In the listing below, how many lines contain "symmetry"? Answer with the number alone.

DATASET EXCERPTS Block Start

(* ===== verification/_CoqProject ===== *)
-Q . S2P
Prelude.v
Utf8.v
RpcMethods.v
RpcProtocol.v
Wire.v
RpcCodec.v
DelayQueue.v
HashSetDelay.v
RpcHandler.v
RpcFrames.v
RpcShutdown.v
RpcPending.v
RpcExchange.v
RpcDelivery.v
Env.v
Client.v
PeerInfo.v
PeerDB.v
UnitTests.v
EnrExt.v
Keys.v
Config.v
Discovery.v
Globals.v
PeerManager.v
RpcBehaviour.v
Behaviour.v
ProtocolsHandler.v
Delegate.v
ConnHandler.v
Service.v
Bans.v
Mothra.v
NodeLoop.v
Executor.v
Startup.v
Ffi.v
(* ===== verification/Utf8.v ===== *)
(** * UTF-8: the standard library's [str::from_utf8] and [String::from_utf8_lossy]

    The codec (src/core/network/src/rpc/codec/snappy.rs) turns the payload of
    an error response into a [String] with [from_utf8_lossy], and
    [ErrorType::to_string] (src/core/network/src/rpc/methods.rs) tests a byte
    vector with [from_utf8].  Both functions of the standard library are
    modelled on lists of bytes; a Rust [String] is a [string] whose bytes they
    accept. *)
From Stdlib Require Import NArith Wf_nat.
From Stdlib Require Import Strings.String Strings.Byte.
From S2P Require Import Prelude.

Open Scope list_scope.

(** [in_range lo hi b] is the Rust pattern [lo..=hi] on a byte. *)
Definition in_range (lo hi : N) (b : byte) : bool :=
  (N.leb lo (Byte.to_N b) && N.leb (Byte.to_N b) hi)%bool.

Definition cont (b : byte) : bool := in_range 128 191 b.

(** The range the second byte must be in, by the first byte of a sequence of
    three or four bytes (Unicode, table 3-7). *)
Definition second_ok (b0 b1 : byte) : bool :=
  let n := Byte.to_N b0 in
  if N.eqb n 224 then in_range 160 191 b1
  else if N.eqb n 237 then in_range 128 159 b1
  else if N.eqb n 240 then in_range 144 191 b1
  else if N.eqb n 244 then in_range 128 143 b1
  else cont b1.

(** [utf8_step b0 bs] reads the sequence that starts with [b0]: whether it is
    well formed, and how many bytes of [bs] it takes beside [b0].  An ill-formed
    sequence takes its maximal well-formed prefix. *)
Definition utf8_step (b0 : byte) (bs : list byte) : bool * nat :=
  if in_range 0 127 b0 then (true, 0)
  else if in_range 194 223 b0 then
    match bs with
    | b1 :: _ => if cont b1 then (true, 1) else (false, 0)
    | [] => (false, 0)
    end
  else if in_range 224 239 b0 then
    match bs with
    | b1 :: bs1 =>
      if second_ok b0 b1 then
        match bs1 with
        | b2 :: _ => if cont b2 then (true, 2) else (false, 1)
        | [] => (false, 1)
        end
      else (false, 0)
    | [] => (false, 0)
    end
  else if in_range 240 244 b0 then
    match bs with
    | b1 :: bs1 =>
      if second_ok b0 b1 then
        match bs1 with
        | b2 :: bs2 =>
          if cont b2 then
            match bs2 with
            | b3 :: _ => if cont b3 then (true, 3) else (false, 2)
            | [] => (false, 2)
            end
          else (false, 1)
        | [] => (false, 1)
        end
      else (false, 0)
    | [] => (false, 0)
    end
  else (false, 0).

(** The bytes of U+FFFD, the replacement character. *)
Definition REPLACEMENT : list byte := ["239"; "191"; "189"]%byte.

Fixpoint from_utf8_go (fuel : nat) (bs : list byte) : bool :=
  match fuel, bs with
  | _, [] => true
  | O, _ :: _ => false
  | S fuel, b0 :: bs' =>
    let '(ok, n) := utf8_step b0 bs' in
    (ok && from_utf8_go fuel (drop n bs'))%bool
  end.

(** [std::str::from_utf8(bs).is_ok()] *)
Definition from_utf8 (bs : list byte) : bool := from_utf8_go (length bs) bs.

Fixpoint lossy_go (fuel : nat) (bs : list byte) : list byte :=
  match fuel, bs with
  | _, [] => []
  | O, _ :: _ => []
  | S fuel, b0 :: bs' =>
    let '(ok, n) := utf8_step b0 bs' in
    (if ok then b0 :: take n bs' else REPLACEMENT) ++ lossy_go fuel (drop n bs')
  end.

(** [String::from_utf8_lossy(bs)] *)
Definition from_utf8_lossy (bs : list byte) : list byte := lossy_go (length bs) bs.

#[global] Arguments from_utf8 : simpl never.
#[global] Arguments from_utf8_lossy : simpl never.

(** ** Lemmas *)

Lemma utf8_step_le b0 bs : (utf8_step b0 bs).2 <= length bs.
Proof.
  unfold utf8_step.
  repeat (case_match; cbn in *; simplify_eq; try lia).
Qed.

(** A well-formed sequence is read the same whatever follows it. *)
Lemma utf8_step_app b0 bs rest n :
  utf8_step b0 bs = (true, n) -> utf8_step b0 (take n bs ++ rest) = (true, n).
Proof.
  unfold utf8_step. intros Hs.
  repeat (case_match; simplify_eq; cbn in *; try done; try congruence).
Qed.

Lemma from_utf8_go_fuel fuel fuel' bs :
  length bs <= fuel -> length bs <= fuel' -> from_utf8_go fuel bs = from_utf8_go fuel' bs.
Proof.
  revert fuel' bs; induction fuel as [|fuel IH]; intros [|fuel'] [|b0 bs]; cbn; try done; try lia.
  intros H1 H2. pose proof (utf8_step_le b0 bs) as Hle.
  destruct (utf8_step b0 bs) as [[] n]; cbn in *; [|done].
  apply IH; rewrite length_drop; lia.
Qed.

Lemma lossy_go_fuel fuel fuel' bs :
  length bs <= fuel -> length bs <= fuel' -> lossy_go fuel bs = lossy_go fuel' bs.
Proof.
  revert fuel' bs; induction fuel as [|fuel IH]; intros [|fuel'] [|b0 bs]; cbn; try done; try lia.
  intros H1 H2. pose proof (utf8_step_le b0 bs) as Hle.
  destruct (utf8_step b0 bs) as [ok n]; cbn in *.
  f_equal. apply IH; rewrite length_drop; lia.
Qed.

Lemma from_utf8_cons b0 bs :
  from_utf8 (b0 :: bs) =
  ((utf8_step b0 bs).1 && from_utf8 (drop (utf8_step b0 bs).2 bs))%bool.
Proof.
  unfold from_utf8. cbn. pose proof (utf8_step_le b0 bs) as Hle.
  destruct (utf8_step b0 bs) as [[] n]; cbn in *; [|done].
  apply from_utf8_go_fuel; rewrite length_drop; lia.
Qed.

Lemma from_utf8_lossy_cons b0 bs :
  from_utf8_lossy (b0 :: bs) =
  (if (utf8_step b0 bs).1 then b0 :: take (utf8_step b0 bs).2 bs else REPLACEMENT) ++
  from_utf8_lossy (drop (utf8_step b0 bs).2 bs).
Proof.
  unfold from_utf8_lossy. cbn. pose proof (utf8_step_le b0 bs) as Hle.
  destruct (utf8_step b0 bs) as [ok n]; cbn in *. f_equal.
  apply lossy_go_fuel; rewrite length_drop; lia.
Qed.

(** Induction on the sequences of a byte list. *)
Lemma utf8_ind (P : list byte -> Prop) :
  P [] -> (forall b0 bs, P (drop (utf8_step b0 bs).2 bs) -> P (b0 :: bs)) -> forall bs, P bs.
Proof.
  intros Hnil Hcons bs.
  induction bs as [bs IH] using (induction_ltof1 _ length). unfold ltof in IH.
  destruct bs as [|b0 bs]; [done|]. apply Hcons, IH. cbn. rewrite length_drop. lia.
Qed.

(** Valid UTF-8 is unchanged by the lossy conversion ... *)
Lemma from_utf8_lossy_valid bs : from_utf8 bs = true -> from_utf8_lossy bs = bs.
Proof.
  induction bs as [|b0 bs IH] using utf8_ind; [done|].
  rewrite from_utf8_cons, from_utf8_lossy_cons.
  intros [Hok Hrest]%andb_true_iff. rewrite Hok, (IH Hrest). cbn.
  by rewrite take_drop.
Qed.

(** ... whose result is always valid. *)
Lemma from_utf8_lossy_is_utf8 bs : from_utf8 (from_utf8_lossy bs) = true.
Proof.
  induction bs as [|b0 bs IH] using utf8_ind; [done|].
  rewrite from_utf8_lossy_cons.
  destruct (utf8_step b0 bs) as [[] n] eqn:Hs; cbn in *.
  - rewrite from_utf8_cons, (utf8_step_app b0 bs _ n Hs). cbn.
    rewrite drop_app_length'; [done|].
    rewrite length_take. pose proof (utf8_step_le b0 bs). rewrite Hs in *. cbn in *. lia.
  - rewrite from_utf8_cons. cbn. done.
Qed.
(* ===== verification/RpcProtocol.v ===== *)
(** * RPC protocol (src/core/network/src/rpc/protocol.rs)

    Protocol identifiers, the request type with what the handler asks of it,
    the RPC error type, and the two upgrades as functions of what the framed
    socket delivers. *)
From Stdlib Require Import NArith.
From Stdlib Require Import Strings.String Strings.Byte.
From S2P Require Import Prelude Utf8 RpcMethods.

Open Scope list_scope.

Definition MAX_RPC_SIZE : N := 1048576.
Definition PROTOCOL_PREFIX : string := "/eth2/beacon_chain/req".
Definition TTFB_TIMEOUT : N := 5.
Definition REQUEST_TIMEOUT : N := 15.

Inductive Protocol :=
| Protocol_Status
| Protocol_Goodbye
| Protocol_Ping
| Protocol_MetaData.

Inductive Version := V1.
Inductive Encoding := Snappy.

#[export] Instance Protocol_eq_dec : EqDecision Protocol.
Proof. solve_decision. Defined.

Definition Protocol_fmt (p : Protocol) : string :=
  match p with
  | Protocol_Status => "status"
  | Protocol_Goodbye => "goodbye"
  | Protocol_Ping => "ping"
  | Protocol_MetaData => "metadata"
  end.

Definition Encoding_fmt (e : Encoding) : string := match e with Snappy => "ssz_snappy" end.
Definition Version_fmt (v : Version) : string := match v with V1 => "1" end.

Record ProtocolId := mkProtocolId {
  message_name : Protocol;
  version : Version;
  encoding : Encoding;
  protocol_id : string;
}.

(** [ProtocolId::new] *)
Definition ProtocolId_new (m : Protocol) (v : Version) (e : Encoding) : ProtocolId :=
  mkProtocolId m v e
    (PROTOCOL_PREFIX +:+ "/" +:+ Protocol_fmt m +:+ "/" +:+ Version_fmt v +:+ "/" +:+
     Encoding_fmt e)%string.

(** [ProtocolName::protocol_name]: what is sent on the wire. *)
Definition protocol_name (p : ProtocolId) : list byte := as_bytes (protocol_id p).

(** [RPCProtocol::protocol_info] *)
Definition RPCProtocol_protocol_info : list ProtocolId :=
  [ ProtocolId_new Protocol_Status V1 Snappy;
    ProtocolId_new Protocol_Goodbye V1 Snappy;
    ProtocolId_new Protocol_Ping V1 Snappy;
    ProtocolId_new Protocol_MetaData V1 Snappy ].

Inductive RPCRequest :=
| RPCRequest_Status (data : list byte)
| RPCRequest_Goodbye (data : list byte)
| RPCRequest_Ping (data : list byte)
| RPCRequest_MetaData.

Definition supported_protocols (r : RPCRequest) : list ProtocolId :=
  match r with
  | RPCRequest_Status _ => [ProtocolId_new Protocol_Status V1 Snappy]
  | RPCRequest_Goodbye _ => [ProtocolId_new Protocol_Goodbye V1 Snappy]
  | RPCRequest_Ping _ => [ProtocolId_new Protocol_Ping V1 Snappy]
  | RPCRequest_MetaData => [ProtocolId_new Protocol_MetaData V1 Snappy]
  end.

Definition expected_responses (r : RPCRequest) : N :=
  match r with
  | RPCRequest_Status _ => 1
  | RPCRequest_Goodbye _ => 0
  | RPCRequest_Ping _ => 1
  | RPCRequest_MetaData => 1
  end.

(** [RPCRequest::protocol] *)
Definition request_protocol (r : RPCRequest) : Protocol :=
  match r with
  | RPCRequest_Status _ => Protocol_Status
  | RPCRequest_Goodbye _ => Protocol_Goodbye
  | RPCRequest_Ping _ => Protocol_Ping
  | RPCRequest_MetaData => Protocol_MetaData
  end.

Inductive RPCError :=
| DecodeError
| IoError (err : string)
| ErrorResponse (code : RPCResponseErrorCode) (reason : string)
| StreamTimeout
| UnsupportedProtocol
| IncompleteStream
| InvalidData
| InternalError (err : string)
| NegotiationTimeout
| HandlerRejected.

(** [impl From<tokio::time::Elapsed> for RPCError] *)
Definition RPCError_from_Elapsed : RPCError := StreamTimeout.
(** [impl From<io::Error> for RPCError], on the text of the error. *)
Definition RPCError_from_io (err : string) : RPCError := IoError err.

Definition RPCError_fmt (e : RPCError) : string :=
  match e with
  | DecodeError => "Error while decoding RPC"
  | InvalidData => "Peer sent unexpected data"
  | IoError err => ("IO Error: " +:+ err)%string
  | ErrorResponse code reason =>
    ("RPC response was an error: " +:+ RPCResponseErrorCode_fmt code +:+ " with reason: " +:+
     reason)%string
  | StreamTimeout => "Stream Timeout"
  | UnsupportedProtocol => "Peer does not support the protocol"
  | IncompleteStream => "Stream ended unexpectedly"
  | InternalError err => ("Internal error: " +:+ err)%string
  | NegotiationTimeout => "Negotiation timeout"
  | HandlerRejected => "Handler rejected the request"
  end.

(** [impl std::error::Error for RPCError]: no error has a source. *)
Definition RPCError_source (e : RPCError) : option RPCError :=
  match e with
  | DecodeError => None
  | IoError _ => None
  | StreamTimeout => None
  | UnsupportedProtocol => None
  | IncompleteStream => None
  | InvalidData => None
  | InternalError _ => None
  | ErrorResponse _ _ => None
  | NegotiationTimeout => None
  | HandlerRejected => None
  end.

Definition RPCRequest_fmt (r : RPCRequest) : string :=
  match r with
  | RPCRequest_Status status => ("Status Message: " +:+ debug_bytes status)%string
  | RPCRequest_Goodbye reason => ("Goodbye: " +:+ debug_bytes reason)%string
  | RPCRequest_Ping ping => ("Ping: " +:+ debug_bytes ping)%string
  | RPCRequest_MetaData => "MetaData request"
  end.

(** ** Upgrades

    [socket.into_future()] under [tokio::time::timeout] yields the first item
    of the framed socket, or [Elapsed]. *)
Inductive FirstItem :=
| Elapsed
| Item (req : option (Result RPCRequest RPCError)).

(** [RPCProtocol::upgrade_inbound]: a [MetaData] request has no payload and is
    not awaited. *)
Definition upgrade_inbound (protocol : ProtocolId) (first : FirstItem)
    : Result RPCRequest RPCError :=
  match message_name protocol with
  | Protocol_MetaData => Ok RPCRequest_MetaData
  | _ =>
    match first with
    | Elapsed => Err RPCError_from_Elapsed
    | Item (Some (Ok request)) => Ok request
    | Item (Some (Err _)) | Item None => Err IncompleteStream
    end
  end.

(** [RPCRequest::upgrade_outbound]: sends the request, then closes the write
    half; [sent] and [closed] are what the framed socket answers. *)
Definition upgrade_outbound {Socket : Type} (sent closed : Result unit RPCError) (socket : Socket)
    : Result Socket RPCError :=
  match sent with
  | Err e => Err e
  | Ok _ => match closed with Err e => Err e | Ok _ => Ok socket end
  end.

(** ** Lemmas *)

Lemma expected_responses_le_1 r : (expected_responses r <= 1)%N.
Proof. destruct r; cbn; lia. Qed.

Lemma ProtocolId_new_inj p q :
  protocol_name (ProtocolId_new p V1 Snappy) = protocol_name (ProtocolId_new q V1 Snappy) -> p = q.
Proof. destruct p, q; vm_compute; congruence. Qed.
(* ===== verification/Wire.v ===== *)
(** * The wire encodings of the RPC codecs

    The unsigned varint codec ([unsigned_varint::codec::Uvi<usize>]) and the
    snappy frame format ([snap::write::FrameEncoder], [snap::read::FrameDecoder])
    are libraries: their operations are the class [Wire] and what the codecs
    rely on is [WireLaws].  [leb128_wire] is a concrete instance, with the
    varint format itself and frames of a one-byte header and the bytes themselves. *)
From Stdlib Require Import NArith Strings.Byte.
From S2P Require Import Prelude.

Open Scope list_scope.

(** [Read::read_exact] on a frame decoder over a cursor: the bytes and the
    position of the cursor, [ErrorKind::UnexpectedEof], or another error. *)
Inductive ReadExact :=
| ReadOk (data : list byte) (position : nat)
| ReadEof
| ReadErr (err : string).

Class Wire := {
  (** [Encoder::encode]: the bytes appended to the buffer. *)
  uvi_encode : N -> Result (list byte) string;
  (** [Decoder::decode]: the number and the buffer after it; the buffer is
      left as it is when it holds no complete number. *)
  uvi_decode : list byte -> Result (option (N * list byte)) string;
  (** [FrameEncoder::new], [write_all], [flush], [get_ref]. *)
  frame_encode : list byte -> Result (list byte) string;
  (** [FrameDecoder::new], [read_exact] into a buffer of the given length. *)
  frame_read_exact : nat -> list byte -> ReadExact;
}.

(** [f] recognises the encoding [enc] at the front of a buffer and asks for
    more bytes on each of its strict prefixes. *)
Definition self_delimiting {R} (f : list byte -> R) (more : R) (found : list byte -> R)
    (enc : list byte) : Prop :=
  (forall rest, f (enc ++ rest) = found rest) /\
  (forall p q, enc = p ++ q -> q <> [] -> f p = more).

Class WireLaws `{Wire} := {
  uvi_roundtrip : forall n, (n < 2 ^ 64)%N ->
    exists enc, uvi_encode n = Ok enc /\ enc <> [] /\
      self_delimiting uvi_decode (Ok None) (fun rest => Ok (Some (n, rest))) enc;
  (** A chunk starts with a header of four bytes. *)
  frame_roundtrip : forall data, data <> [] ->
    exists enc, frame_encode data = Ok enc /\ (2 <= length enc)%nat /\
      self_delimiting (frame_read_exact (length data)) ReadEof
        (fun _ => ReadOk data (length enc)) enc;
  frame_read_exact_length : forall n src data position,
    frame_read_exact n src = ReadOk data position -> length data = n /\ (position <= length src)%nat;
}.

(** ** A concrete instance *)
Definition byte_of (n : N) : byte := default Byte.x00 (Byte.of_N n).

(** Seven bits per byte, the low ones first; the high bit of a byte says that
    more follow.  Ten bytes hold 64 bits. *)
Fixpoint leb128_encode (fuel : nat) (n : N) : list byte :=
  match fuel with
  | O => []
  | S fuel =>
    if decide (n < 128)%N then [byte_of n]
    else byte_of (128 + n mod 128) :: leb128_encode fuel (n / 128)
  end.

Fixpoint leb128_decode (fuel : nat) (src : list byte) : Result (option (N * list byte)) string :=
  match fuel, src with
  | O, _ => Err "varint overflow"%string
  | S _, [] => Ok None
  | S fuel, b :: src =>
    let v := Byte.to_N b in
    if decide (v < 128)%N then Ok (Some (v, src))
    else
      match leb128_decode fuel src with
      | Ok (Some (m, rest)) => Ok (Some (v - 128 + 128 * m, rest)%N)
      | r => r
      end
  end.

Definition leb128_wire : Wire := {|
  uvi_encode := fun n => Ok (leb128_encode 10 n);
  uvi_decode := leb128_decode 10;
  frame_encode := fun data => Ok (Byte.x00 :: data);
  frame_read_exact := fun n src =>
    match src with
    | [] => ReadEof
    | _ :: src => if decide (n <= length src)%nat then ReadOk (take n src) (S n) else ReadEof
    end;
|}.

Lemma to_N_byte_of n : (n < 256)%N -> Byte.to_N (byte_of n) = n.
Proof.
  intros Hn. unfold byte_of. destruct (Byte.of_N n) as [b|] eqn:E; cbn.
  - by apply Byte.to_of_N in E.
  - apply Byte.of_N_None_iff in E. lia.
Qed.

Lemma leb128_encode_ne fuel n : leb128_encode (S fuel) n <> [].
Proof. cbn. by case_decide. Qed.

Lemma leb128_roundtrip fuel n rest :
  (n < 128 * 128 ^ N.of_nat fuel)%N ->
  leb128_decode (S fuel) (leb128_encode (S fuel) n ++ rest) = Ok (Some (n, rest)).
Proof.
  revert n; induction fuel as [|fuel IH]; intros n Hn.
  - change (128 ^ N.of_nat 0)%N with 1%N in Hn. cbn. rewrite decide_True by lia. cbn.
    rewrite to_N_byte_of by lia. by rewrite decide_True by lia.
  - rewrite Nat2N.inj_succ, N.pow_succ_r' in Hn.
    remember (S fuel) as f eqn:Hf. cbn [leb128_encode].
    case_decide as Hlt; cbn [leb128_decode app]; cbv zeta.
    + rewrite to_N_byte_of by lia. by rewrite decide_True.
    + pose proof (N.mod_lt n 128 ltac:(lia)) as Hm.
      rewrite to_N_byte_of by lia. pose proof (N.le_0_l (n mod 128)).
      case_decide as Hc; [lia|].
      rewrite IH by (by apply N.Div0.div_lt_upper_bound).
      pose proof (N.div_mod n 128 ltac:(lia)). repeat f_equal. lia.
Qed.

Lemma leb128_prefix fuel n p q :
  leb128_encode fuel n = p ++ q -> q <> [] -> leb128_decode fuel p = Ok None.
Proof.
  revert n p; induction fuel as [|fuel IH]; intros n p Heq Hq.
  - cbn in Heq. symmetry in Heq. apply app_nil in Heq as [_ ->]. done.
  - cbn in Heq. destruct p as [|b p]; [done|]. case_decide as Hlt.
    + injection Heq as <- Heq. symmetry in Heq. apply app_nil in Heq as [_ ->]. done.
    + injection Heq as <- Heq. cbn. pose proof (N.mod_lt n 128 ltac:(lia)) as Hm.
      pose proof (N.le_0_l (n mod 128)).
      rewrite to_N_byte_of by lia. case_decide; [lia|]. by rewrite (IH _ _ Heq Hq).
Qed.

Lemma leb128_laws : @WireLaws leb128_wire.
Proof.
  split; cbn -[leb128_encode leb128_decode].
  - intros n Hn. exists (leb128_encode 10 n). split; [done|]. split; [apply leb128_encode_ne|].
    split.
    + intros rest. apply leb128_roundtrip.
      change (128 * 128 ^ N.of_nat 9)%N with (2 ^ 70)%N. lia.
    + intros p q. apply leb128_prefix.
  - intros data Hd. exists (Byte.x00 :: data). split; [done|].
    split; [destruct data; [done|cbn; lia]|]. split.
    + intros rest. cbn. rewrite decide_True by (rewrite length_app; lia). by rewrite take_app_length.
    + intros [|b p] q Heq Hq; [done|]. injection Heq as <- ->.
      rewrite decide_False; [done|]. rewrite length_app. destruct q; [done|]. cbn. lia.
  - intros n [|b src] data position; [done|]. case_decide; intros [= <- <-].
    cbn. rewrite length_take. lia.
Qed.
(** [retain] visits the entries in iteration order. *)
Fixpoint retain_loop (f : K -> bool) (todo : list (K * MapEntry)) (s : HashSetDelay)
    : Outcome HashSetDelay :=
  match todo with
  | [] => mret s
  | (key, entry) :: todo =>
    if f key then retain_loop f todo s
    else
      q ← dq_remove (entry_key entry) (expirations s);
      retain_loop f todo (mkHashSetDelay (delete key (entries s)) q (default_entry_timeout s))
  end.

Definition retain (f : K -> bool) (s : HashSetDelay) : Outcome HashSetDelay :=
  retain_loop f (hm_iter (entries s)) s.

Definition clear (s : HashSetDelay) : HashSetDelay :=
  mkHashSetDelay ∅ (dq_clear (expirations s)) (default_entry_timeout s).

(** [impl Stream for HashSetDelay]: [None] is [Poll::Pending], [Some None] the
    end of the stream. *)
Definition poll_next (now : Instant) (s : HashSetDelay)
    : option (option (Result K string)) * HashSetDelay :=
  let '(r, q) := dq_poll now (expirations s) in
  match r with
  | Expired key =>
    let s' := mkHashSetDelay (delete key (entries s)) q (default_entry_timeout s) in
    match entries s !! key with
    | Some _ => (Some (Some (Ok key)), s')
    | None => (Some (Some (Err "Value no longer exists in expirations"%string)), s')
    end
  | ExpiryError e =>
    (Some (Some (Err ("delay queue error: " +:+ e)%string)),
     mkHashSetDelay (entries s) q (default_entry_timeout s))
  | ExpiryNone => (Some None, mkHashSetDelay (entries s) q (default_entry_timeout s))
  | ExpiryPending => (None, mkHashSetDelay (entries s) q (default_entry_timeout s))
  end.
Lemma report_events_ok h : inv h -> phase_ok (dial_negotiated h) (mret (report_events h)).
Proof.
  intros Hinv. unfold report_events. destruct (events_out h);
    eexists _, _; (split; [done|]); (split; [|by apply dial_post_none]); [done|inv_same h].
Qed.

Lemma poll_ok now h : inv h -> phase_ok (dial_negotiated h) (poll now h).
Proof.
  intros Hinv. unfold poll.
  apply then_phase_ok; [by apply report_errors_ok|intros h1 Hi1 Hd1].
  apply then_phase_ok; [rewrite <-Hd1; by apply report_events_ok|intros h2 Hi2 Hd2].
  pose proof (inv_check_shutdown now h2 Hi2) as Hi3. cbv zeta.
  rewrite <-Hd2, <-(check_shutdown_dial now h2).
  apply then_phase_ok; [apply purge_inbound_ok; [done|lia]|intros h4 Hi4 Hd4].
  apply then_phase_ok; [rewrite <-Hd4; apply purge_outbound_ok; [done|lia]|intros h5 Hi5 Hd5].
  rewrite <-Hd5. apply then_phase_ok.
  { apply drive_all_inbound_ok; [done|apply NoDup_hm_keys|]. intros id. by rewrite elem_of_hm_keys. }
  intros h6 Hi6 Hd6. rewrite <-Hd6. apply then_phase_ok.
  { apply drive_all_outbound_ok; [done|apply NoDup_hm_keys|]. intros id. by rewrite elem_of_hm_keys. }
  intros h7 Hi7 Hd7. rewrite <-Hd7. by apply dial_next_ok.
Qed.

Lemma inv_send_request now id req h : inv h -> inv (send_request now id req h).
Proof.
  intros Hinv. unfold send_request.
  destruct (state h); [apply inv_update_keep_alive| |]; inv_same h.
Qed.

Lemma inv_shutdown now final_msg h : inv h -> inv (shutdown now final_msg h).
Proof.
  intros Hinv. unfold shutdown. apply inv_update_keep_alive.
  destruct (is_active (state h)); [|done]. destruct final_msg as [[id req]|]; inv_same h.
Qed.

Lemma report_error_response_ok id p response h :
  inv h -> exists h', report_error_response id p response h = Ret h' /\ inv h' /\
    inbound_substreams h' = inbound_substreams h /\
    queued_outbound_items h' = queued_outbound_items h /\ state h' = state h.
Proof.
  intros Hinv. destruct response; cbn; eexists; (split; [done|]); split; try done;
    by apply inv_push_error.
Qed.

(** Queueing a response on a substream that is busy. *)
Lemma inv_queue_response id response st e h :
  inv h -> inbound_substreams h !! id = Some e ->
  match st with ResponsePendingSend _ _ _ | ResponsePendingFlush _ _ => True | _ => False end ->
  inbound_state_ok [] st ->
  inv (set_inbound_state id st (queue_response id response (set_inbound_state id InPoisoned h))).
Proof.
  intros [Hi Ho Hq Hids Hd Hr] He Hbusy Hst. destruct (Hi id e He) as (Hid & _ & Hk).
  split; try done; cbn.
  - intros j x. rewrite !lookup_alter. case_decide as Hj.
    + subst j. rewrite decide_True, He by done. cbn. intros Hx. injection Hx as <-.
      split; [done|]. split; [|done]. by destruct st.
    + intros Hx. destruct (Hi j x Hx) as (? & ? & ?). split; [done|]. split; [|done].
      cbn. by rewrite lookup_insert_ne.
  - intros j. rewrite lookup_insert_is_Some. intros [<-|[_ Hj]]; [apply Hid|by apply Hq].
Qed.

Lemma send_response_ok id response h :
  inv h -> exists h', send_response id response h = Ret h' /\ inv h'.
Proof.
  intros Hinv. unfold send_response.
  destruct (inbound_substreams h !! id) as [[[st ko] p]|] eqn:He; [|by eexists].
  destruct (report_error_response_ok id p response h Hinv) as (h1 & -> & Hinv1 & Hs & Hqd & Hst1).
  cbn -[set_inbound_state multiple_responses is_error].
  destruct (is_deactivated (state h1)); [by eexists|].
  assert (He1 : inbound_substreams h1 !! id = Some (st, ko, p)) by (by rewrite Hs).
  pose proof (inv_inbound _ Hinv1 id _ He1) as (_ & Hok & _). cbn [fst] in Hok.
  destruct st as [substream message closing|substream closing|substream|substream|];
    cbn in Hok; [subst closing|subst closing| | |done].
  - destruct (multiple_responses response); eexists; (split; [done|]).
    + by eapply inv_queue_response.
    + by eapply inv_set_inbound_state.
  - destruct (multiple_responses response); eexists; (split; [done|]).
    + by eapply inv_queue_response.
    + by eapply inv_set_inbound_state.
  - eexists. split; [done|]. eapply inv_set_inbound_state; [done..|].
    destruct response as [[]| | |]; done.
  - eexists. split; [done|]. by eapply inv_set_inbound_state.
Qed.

DATASET EXCERPTS Block End

- [EXERCISE OUTPUT]: 2